Comput Biol Med. 2015 Sep;64:347-59. doi: 10.1016/j.compbiomed.2014.06.017. Epub 2014 Jul 2.
This paper considers microarray gene expression data clustering using a novel two stage meta-heuristic algorithm based on the concept of α-planes in general type-2 fuzzy sets. The main aim of this research is to present a powerful data clustering approach capable of dealing with highly uncertain environments. In this regard, first, a new objective function using α-planes for general type-2 fuzzy c-means clustering algorithm is represented. Then, based on the philosophy of the meta-heuristic optimization framework 'Simulated Annealing', a two stage optimization algorithm is proposed. The first stage of the proposed approach is devoted to the annealing process accompanied by its proposed perturbation mechanisms. After termination of the first stage, its output is inserted to the second stage where it is checked with other possible local optima through a heuristic algorithm. The output of this stage is then re-entered to the first stage until no better solution is obtained. The proposed approach has been evaluated using several synthesized datasets and three microarray gene expression datasets. Extensive experiments demonstrate the capabilities of the proposed approach compared with some of the state-of-the-art techniques in the literature.

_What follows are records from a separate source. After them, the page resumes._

(** The AcceptRequestAddressForTransaction validator is the
    DeclineRequestAddressForTransaction validator, on the same clock and
    Id, with the Address check added; the Id is checked before the
    Address. *)
Theorem ValidateReceivedAcceptRequestAddressForTransaction_extends
        (m : AcceptRequestAddressForTransaction) (whisperTimestamp : Z) :
  let decline :=
    {| DeclineRequestAddressForTransaction_Clock :=
         AcceptRequestAddressForTransaction_Clock m;
       DeclineRequestAddressForTransaction_Id :=
         AcceptRequestAddressForTransaction_Id m |} in
  (ValidateReceivedAcceptRequestAddressForTransaction m whisperTimestamp = nil
   <-> ValidateReceivedDeclineRequestAddressForTransaction
         decline whisperTimestamp = nil
       /\ len (TrimSpace (AcceptRequestAddressForTransaction_Address m)) <> 0)
  /\ (forall e,
         ValidateReceivedDeclineRequestAddressForTransaction
           decline whisperTimestamp = Some e ->
         ValidateReceivedAcceptRequestAddressForTransaction m whisperTimestamp
         = Some e).
Proof.
  cbv zeta.
  unfold ValidateReceivedAcceptRequestAddressForTransaction,
    ValidateReceivedDeclineRequestAddressForTransaction.
  cbn [DeclineRequestAddressForTransaction_Clock
       DeclineRequestAddressForTransaction_Id].
  destruct (validateClockValue (AcceptRequestAddressForTransaction_Clock m)
                               whisperTimestamp).
  - split.
    + split; [discriminate | intros (H & _); discriminate H].
    + intros e' H. exact H.
  - destruct (Z.eqb_spec (len (AcceptRequestAddressForTransaction_Id m)) 0).
    + split.
      * split; [discriminate | intros (H & _); discriminate H].
      * intros e' H. exact H.
    + split.
      * destruct (Z.eqb_spec
                    (len (TrimSpace
                            (AcceptRequestAddressForTransaction_Address m))) 0).
        -- split; [discriminate | intros (_ & H); contradiction].
        -- split; [intros _; split; [reflexivity | assumption]
                  | intros _; reflexivity].
      * intros e' H. discriminate H.
Qed.

(** ** Chat messages, in full *)

(** A chat message is accepted exactly when the clock, Timestamp, Text and
    ChatId checks pass, the content type and the message type are none of
    the four refused values and, if the content type is STICKER, the
    payload holds a sticker with a non-empty hash. *)
Theorem ValidateReceivedChatMessage_accepts
        (m : ChatMessage) (whisperTimestamp : Z) :
  ValidateReceivedChatMessage m whisperTimestamp = nil
  <-> chat_fields_ok m whisperTimestamp
      /\ chat_enums_ok m
      /\ (ContentType m = ChatMessage_STICKER ->
          exists sticker,
            GetSticker m = Some sticker /\ len (Hash sticker) <> 0).
Proof.
  split.
  - intros Hnil.
    assert (Hfields : chat_fields_ok m whisperTimestamp).
    { unfold ValidateReceivedChatMessage in Hnil. unfold chat_fields_ok.
      destruct (validateClockValue (ChatMessage_Clock m) whisperTimestamp);
        [discriminate Hnil |].
      destruct (Z.eqb_spec (Timestamp m) 0); [discriminate Hnil |].
      destruct (Z.eqb_spec (len (TrimSpace (Text m))) 0);
        [discriminate Hnil |].
      destruct (Z.eqb_spec (len (ChatId m)) 0); [discriminate Hnil |].
      repeat split; assumption. }
    rewrite (chat_after_fields _ _ Hfields) in Hnil.
    destruct (Z.eqb_spec (ContentType m) ChatMessage_UNKNOWN_CONTENT_TYPE);
      [discriminate Hnil |].
    destruct (Z.eqb_spec (ContentType m) ChatMessage_TRANSACTION_COMMAND);
      [discriminate Hnil |].
    destruct (Z.eqb_spec (MessageType m) ChatMessage_UNKNOWN_MESSAGE_TYPE);
      [discriminate Hnil |].
    destruct (Z.eqb_spec (MessageType m)
                         ChatMessage_SYSTEM_MESSAGE_PRIVATE_GROUP);
      [discriminate Hnil |].
    cbn [orb] in Hnil.
    split; [exact Hfields |]. split; [repeat split; assumption |].
    intros Hsticker. rewrite (proj2 (Z.eqb_eq _ _) Hsticker) in Hnil.
    destruct (Payload m); [| discriminate Hnil].
    destruct (GetSticker m) as [sticker |]; [| discriminate Hnil].
    exists sticker. split; [reflexivity |].
    destruct (Z.eqb_spec (len (Hash sticker)) 0);
      [discriminate Hnil | assumption].
  - intros (Hfields & Henums & Hsticker).
    rewrite (chat_after_enums _ _ Hfields Henums).
    destruct (Z.eqb_spec (ContentType m) ChatMessage_STICKER) as [E | N];
      [| reflexivity].
    destruct (Hsticker E) as (sticker & Hget & Hhash).
    rewrite Hget. settle_guards.
    unfold GetSticker in Hget.
    destruct (Payload m); [reflexivity | discriminate Hget].
Qed.

(** The payload of a chat message whose content type is not STICKER has no
    influence on the result, be it an acceptance or any of the errors. *)
Theorem ValidateReceivedChatMessage_ignores_payload
        (m : ChatMessage) (payload : option isChatMessage_Payload)
        (whisperTimestamp : Z) :
  ContentType m <> ChatMessage_STICKER ->
  ValidateReceivedChatMessage
    {| ChatMessage_Clock := ChatMessage_Clock m;
       Timestamp := Timestamp m;
       Text := Text m;
       ChatId := ChatId m;
       MessageType := MessageType m;
       ContentType := ContentType m;
       Payload := payload |} whisperTimestamp
  = ValidateReceivedChatMessage m whisperTimestamp.
Proof.
  intros Hsticker. unfold ValidateReceivedChatMessage.
  cbn [ChatMessage_Clock Timestamp Text ChatId MessageType ContentType].
  settle_guards. reflexivity.
Qed.

(** ** Membership updates, as sequences of events *)

Lemma validateEvents_app (events1 events2 : list MembershipUpdateEvent)
      (timeNowMs : Z) :
  validateEvents (events1 ++ events2)%list timeNowMs =
    try validateEvents events1 timeNowMs ;;
    validateEvents events2 timeNowMs.
Proof.
  induction events1 as [| e rest IH]; cbn [validateEvents app].
  - reflexivity.
  - destruct ((ClockValue e >? timeNowMs)
              && (sub64 (ClockValue e) timeNowMs >? maxWhisperDriftMs));
      [reflexivity | exact IH].
Qed.

(** The only error of the event loop. *)
Lemma validateEvents_error (events : list MembershipUpdateEvent)
      (timeNowMs : Z) (e : error) :
  validateEvents events timeNowMs = Some e -> e = errClockDrift.
Proof.
  induction events as [| ev rest IH]; cbn [validateEvents].
  - discriminate.
  - destruct ((ClockValue ev >? timeNowMs)
              && (sub64 (ClockValue ev) timeNowMs >? maxWhisperDriftMs)).
    + intros H. injection H as <-. reflexivity.
    + exact IH.
Qed.

(** The events of two membership updates put in one message are accepted
    exactly when each update is, and the verdict on them is the verdict on
    the first update that fails. *)
Theorem ValidateMembershipUpdateMessage_concat
        (m1 m2 : MembershipUpdateMessage) (timeNowMs : Z) :
  let both := {| Events := (Events m1 ++ Events m2)%list |} in
  (ValidateMembershipUpdateMessage both timeNowMs = nil
   <-> ValidateMembershipUpdateMessage m1 timeNowMs = nil
       /\ ValidateMembershipUpdateMessage m2 timeNowMs = nil)
  /\ ValidateMembershipUpdateMessage both timeNowMs
     = match ValidateMembershipUpdateMessage m1 timeNowMs with
       | Some e => Some e
       | None => ValidateMembershipUpdateMessage m2 timeNowMs
       end.
Proof.
  cbv zeta. unfold ValidateMembershipUpdateMessage. cbn [Events].
  rewrite validateEvents_app.
  destruct (validateEvents (Events m1) timeNowMs).
  - split; [| reflexivity].
    split; [discriminate | intros (H & _); discriminate H].
  - split; [| reflexivity].
    split; [intros H; split; [reflexivity | exact H] | intros (_ & H); exact H].
Qed.

(** The verdict on a membership update does not depend on the order of its
    events. *)
Theorem ValidateMembershipUpdateMessage_order_irrelevant
        (m1 m2 : MembershipUpdateMessage) (timeNowMs : Z) :
  Permutation (Events m1) (Events m2) ->
  ValidateMembershipUpdateMessage m1 timeNowMs
  = ValidateMembershipUpdateMessage m2 timeNowMs.
Proof.
  unfold ValidateMembershipUpdateMessage. intros Hperm.
  induction Hperm as [| e l l' _ IH | e1 e2 l | l l' l'' _ IH1 _ IH2];
    cbn [validateEvents].
  - reflexivity.
  - rewrite IH. reflexivity.
  - destruct ((ClockValue e1 >? timeNowMs)
              && (sub64 (ClockValue e1) timeNowMs >? maxWhisperDriftMs));
      destruct ((ClockValue e2 >? timeNowMs)
                && (sub64 (ClockValue e2) timeNowMs >? maxWhisperDriftMs));
      reflexivity.
  - rewrite IH1. exact IH2.
Qed.

(** A membership update accepted at some time stays accepted at every
    later time: the check bounds the clocks from above only. *)
Theorem ValidateMembershipUpdateMessage_later
        (m : MembershipUpdateMessage) (timeNowMs later : Z) :
  is_uint64 timeNowMs -> is_uint64 later ->
  Forall (fun e => is_uint64 (ClockValue e)) (Events m) ->
  timeNowMs <= later ->
  ValidateMembershipUpdateMessage m timeNowMs = nil ->
  ValidateMembershipUpdateMessage m later = nil.
Proof.
  unfold ValidateMembershipUpdateMessage. intros Ht Hl Hev Hle Hnil.
  destruct (validateEvents_cases (Events m) timeNowMs Ht Hev)
    as [[_ Hv] | [Hnex _]]; [rewrite Hv in Hnil; discriminate Hnil |].
  destruct (validateEvents_cases (Events m) later Hl Hev)
    as [[Hex _] | [_ Hv]]; [| exact Hv].
  exfalso. apply Hnex. apply Exists_exists in Hex.
  destruct Hex as (e & Hin & Hgt & Hd).
  apply Exists_exists. exists e. split; [exact Hin |].
  unfold far_ahead. lia.
Qed.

本文考虑使用基于广义型 2 模糊集α-平面概念的新型两阶段启发式算法对微阵列基因表达数据进行聚类。本研究的主要目的是提出一种强大的数据聚类方法,能够处理高度不确定的环境。为此,首先表示了一种使用 α-平面的新目标函数,用于广义型 2 模糊 c-均值聚类算法。然后,基于启发式优化框架“模拟退火”的思想,提出了一种两阶段优化算法。所提出方法的第一阶段致力于退火过程及其提出的扰动机制。第一阶段结束后,将其输出插入到第二阶段,通过启发式算法检查其他可能的局部最优解。然后将此阶段的输出重新输入到第一阶段,直到获得更好的解决方案。使用几个合成数据集和三个微阵列基因表达数据集评估了所提出的方法。广泛的实验证明了与文献中的一些最先进技术相比,所提出的方法的能力。